In all, 43 of the state’s 50 state agencies reported at least a 75% compliance rate, Gov. Phil Murphy said on Dec. 13. He did not name the agencies below that number, what their individual compliance rates were and how many workers in total were non-compliant,
“It’s a good start with state workers,” Murphy said. “The results are a starting place, not where we will end up. Yes it’s a good start and it’s going to get better, it needs to get better.”
The vaccine requirement was rolled out in the late summer, as the highly contagious delta variant drove up case numbers almost exclusively among those who have not gotten the shot.
Despite the emergence of the omicron variant in recent weeks, state health officials and the governor stressed that the delta variant remains the dominant strain in New Jersey. Early data suggest that omicron can more easily spread among those who have been inoculated, but appears as a much more mild form.
That reality means New Jerseyans should, according to the governor, get the vaccine, the booster when appropriate and wear masks indoors in settings where not everyone might be vaccinated.
“We know there are also a significant number of public employees who have received their first vaccine doses, and others who remain unvaccinated are submitting to regular testing as required,” the governor added on Monday.
The governor ordered all of New Jersey’s 68,000 state workers and employees at K-12 schools and New Jersey’s public colleges and universities to get the vaccine or submit to weekly testing.
A separate order Murphy signed in October requires new state contracts to include a clause mandating the vaccine or weekly testing, but did not affect current state contracts.
The vaccination rates were key to phasing in state workers’ return to their offices, Murphy said.
Murphy had been asked several times since the Oct. 18 deadline about how many workers were vaccinated, but said he did not have that information until nearly two months later.
“Some offices are just ramping up their reporting now, and we continue to work with them to refine their reported data,” the governor said. “We are also working closely with agencies and unions whose numbers are below this average in ways to get more of their employees vaccinated.”
State officials are coordinating with the lagging agencies and providing guidance and the means to work with local health departments, the governor said. “To be sure, any employee who identified as noncompliant is subject to disciplinary actions,” Murphy warned.

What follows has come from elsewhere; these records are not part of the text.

(* ===== verification/Alloc.v ===== *)
(** * The allocator as the rest of the kernel sees it

    [Allocator] is what a caller of the heap relies on: [rt_malloc] and
    [rt_free], and the map [held] from the addresses in use to the bytes
    behind them.  [AllocatorLaws] says that a block is fresh, large enough,
    aligned and disjoint from the others, that a failed request changes
    nothing, and that freeing returns exactly that block.  Code that
    allocates is verified against these laws; the small-memory heap of file
    SmallMem discharges them ([small_mem_laws]).

    [rt_malloc_align] and [rt_free_align] of kservice.c are the first client:
    they keep the address of the real block in the word in front of the
    aligned one.  [rt_ringbuffer_create] and [rt_ringbuffer_destroy] of
    ringbuffer.c are the second. *)
From stdpp Require Import base list gmap.
From Stdlib Require Import ZArith Lia.
From S2P Require Import Prelude SmallMem RingBuffer.

Module Alloc.

Class Allocator (A : Type) := {
  rt_malloc : Z -> M A Z;         (* 0 is the null pointer *)
  rt_free : Z -> M A unit;
  held : A -> gmap Z Z -> Prop    (* the blocks in use and their sizes *)
}.

(** [h'] holds the blocks [v] and a new one of at least [n] bytes at [r]. *)
Definition grants {A} `{Allocator A} (v : gmap Z Z) (n r k : Z) (h' : A) : Prop :=
  n <= k /\ v !! r = None /\ held h' (<[r := k]> v).

Class AllocatorLaws (A : Type) `{Allocator A} := {
  malloc_law h v n : held h v -> 0 < n -> n + 3 < 2 ^ 32 ->
    wp (rt_malloc n) h (fun r h' => (r = 0 /\ h' = h) \/ exists k, grants v n r k h');
  malloc_zero h : rt_malloc 0 h = Some (0, h);
  free_law h v r k : held h v -> v !! r = Some k ->
    wp (rt_free r) h (fun _ h' => held h' (delete r v));
  free_null h : rt_free 0 h = Some (tt, h);
  held_range h v r k : held h v -> v !! r = Some k ->
    0 < r /\ 0 < k /\ r mod 4 = 0 /\ r + k <= 2 ^ 32;
  held_disjoint h v r k r' k' : held h v -> v !! r = Some k -> v !! r' = Some k' -> r < r' ->
    r + k <= r'
}.

(** ** The small-memory heap is such an allocator *)

#[export] Instance small_mem : Allocator Mem.heap := {|
  rt_malloc := Mem.rt_malloc;
  rt_free := Mem.rt_free;
  held s v := exists bs, Mem.heap_inv s bs /\ v = Mem.view s bs
|}.

#[export] Instance small_mem_laws : AllocatorLaws Mem.heap.
Proof.
  split; simpl.
  - intros h v n (bs & Hi & ->) H1 H2. eapply wp_mono; [by apply Mem.malloc_view|].
    intros r h' [H|(bs' & k & (Hi' & _ & _ & _ & _ & Hk & Hn & Hv) & _)]; [by left|right].
    exists k. split_and!; [done|done|]. exists bs'. by rewrite Hv.
  - done.
  - intros h v r k (bs & Hi & ->) Hr. eapply wp_mono; [by eapply Mem.free_view|].
    intros _ h' (bs' & Hi' & _ & Hv). exists bs'. by rewrite Hv.
  - done.
  - intros h v r k (bs & Hi & ->) Hr. destruct (Mem.inv_base _ _ Hi) as (Hb & Hb4 & He).
    destruct (Mem.heap_inv_bounds _ _ Hi) as (_ & _ & Hx).
    destruct (Mem.live_range _ _ _ _ (Mem.inv_sized _ _ Hi) Hr) as (H1 & H2 & H3 & H4).
    rewrite Hx in H3. split_and!; [lia|lia| |lia].
    replace r with (r - Mem.heap_ptr h + Mem.heap_ptr h) by lia. by rewrite Zplus_mod, H4, Hb4.
  - intros h v r k r' k' (bs & Hi & ->) Hr Hr' Hlt.
    pose proof (Mem.live_disjoint _ _ _ _ _ _ (Mem.inv_sized _ _ Hi) Hr Hr' Hlt). lia.
Qed.

(** The blocks come from a fixed area of memory. *)
Class ArenaLaws (A : Type) `{AllocatorLaws A} := {
  arena : A -> Z * Z;
  malloc_arena n : keeps arena (rt_malloc n);
  free_arena r : keeps arena (rt_free r);
  held_arena h v r k : held h v -> v !! r = Some k -> fst (arena h) <= r < snd (arena h)
}.

Notation area := (fun h => (Mem.heap_ptr h, Mem.heap_ptr h + Mem.heap_end h)).

Lemma keeps_get_mem o : keeps area (Mem.get_mem o).
Proof. intros s a s'. unfold Mem.get_mem. by destruct (_ !! o); [intros [= <- <-]|]. Qed.

Ltac heap_keeps :=
  repeat first
    [ keeps_step
    | apply keeps_get_mem
    | progress unfold when, Mem.put_mem, Mem.set_next, Mem.set_prev, Mem.set_used, Mem.set_magic,
        Mem.sem_release, Mem.in_heap, Mem.take_block, Mem.plug_holes ].

Lemma keeps_sem_take : keeps area Mem.sem_take.
Proof. intros s a s'. unfold Mem.sem_take. by destruct (_ <? _); [intros [= <- <-]|]. Qed.

Lemma keeps_lfree_loop fuel : keeps area (Mem.lfree_loop fuel).
Proof. induction fuel as [|fuel IH]; cbn [Mem.lfree_loop]; heap_keeps. exact IH. Qed.

Lemma keeps_malloc_loop fuel ptr n : keeps area (Mem.malloc_loop fuel ptr n).
Proof.
  revert ptr. induction fuel as [|fuel IH]; intros ptr; cbn [Mem.malloc_loop];
    repeat first [apply keeps_lfree_loop | apply IH | progress heap_keeps].
Qed.

#[export] Instance small_mem_arena : ArenaLaws Mem.heap.
Proof.
  refine {| arena := area |}.
  - intros n. simpl. unfold Mem.rt_malloc.
    repeat first [apply keeps_sem_take | apply keeps_malloc_loop | progress heap_keeps].
  - intros r. simpl. unfold Mem.rt_free. repeat first [apply keeps_sem_take | progress heap_keeps].
  - intros h v r k (bs & Hi & ->) Hr. destruct (Mem.heap_inv_bounds _ _ Hi) as (_ & _ & Hx). simpl.
    destruct (Mem.live_range _ _ _ _ (Mem.inv_sized _ _ Hi) Hr) as (H1 & H2 & H3 & _). rewrite Hx in H3. lia.
Defined.

(** ** Aligned blocks *)

Section Client.
Context {A : Type} {AA : Allocator A} {AL : AllocatorLaws A}.

(** The heap and the words stored in its blocks. *)
Record words_st := mk_words { w_heap : A; words : gmap Z Z }.
Definition set_w_heap (h : A) (s : words_st) : words_st := mk_words h (words s).

Definition load (a : Z) : M words_st Z := w ← gets words; deref (w !! a).
Definition store (a x : Z) : M words_st unit :=
  modify (fun s => mk_words (w_heap s) (<[a := x]> (words s))).

Definition rt_malloc_align (size align : Z) : M words_st Z :=
  let uintptr_size := 4 - 1 in
  let align := Z.land (u32 (align + uintptr_size)) (Z.lnot uintptr_size) in
  let align_size := u32 (Z.land (u32 (size + uintptr_size)) (Z.lnot uintptr_size) + align) in
  ptr ← zoom w_heap set_w_heap (rt_malloc align_size);
  if negb (ptr =? 0) then
    let align_ptr :=
      if Z.land ptr (align - 1) =? 0 then u32 (ptr + align)
      else Z.land (u32 (ptr + (align - 1))) (Z.lnot (align - 1)) in
    store (align_ptr - 4) ptr;;
    mret align_ptr
  else mret ptr.

Definition rt_free_align (ptr : Z) : M words_st unit :=
  real_ptr ← load (ptr - 4);
  zoom w_heap set_w_heap (rt_free real_ptr).

(** ** ringbuffer.c: buffers from the heap *)

(** [sizeof(struct rt_ringbuffer)]: a pointer and four 16-bit fields. *)
Definition SIZEOF_RINGBUFFER : Z := 12.

(** The address of the control block and of the pool, and the ring buffer;
    the bytes of a new pool are what the heap held before. *)
Definition rt_ringbuffer_create (junk : list Z) (size : Z) : M A (option (Z * Z * Ring.rt_ringbuffer)) :=
  let size := Mem.RT_ALIGN_DOWN size Mem.RT_ALIGN_SIZE in
  rb ← rt_malloc SIZEOF_RINGBUFFER;
  if rb =? 0 then mret None else
  pool ← rt_malloc size;
  if pool =? 0 then rt_free rb;; mret None
  else mret (Some (rb, pool, Ring.rt_ringbuffer_init (take (Z.to_nat size) junk) size)).

Definition rt_ringbuffer_destroy (rb pool : Z) : M A unit :=
  rt_free pool;; rt_free rb.

(** ** Lemmas *)

Lemma align4 x : 0 <= x -> x + 3 < 2 ^ 32 ->
  Z.land (u32 (x + 3)) (Z.lnot 3) = (x + 3) / 4 * 4.
Proof. intros H0 H1. rewrite uwrap_small by c_lia. apply Mem.align4_down. lia. Qed.

Lemma land_down a x : 0 <= a -> 0 <= x -> Z.land x (Z.lnot (2 ^ a - 1)) = x / 2 ^ a * 2 ^ a.
Proof.
  intros Ha Hx. rewrite Z.sub_1_r, <- Z.ones_equiv, <- Z.ldiff_land, Z.ldiff_ones_r by lia.
  by rewrite Z.shiftl_mul_pow2, Z.shiftr_div_pow2 by lia.
Qed.

Lemma land_low a x : 0 <= a -> Z.land x (2 ^ a - 1) = x mod 2 ^ a.
Proof. intros Ha. by rewrite Z.sub_1_r, <- Z.ones_equiv, Z.land_ones by lia. Qed.

Lemma pow_mod4 a : 2 <= a -> exists q, 2 ^ a = 4 * q /\ 0 < q.
Proof.
  intros Ha. exists (2 ^ (a - 2)). split; [|apply Z.pow_pos_nonneg; lia].
  change 4 with (2 ^ 2). rewrite <- Z.pow_add_r by lia. f_equal. lia.
Qed.

(** Where the aligned block starts in a block at [r]. *)
Definition aligned_at (a r : Z) : Z :=
  if r mod 2 ^ a =? 0 then r + 2 ^ a else (r + (2 ^ a - 1)) / 2 ^ a * 2 ^ a.

Lemma aligned_at_spec a r : 2 <= a -> 0 < r -> r mod 4 = 0 ->
  aligned_at a r mod 2 ^ a = 0 /\ r + 4 <= aligned_at a r <= r + 2 ^ a.
Proof.
  intros Ha Hr Hr4. destruct (pow_mod4 a Ha) as (q & Eq & Hq). unfold aligned_at. rewrite Eq.
  apply Z.mod_divide in Hr4 as [z Hz]; [|lia]. destruct (Z.eqb_spec (r mod (4 * q)) 0) as [E|E].
  - split; [|lia]. rewrite Zplus_mod, E, Z_mod_same_full, Z.add_0_l. by apply Z.mod_small; lia.
  - split; [apply Z_mod_mult|].
    pose proof (Z.div_mod (r + (4 * q - 1)) (4 * q) ltac:(lia)) as D.
    pose proof (Z.mod_pos_bound (r + (4 * q - 1)) (4 * q) ltac:(lia)) as B.
    set (d := (r + (4 * q - 1)) / (4 * q)) in *. clearbody d.
    assert (r <> 4 * q * d); [|nia]. intros E2. apply E. rewrite E2, Z.mul_comm. apply Z_mod_mult.
Qed.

He did not have any data on how many state employees have been disciplined. A senior attorney for Murphy’s office said at a regular COVID-19 briefing that discipline could include suspension without pay, or termination.
Cases and total hospitalizations are increasing as people gather for the holidays, and spend more time indoors amid colder weather. In response, New York is requiring indoor businesses to demand proof of vaccination or masking; Philadelphia is also introducing a vaccine requirement for many indoor businesses. Murphy said the Garden State is still not at that point, but did not elaborate.
“The overwhelming numbers of these new cases are among the unvaccinated, as all the past breakthrough data from the past weeks and months bears out,” he said. “But we cannot overlook that there are more cases being identified among those who did complete their primary vaccine course – a course that may be begin to be waning. This is why everyone who was vaccinated earlier this year now needs to step up for their boosters.”
A third vaccine mega-site is being opened on Dec. 15 – this one at the former Lord & Taylor store at the Bridgewater Commons mall in Somerset County, to meet the potential demand.
So far, only the mega-sites in Burlington and Gloucester counties remain open, of the six that had been operating across the state.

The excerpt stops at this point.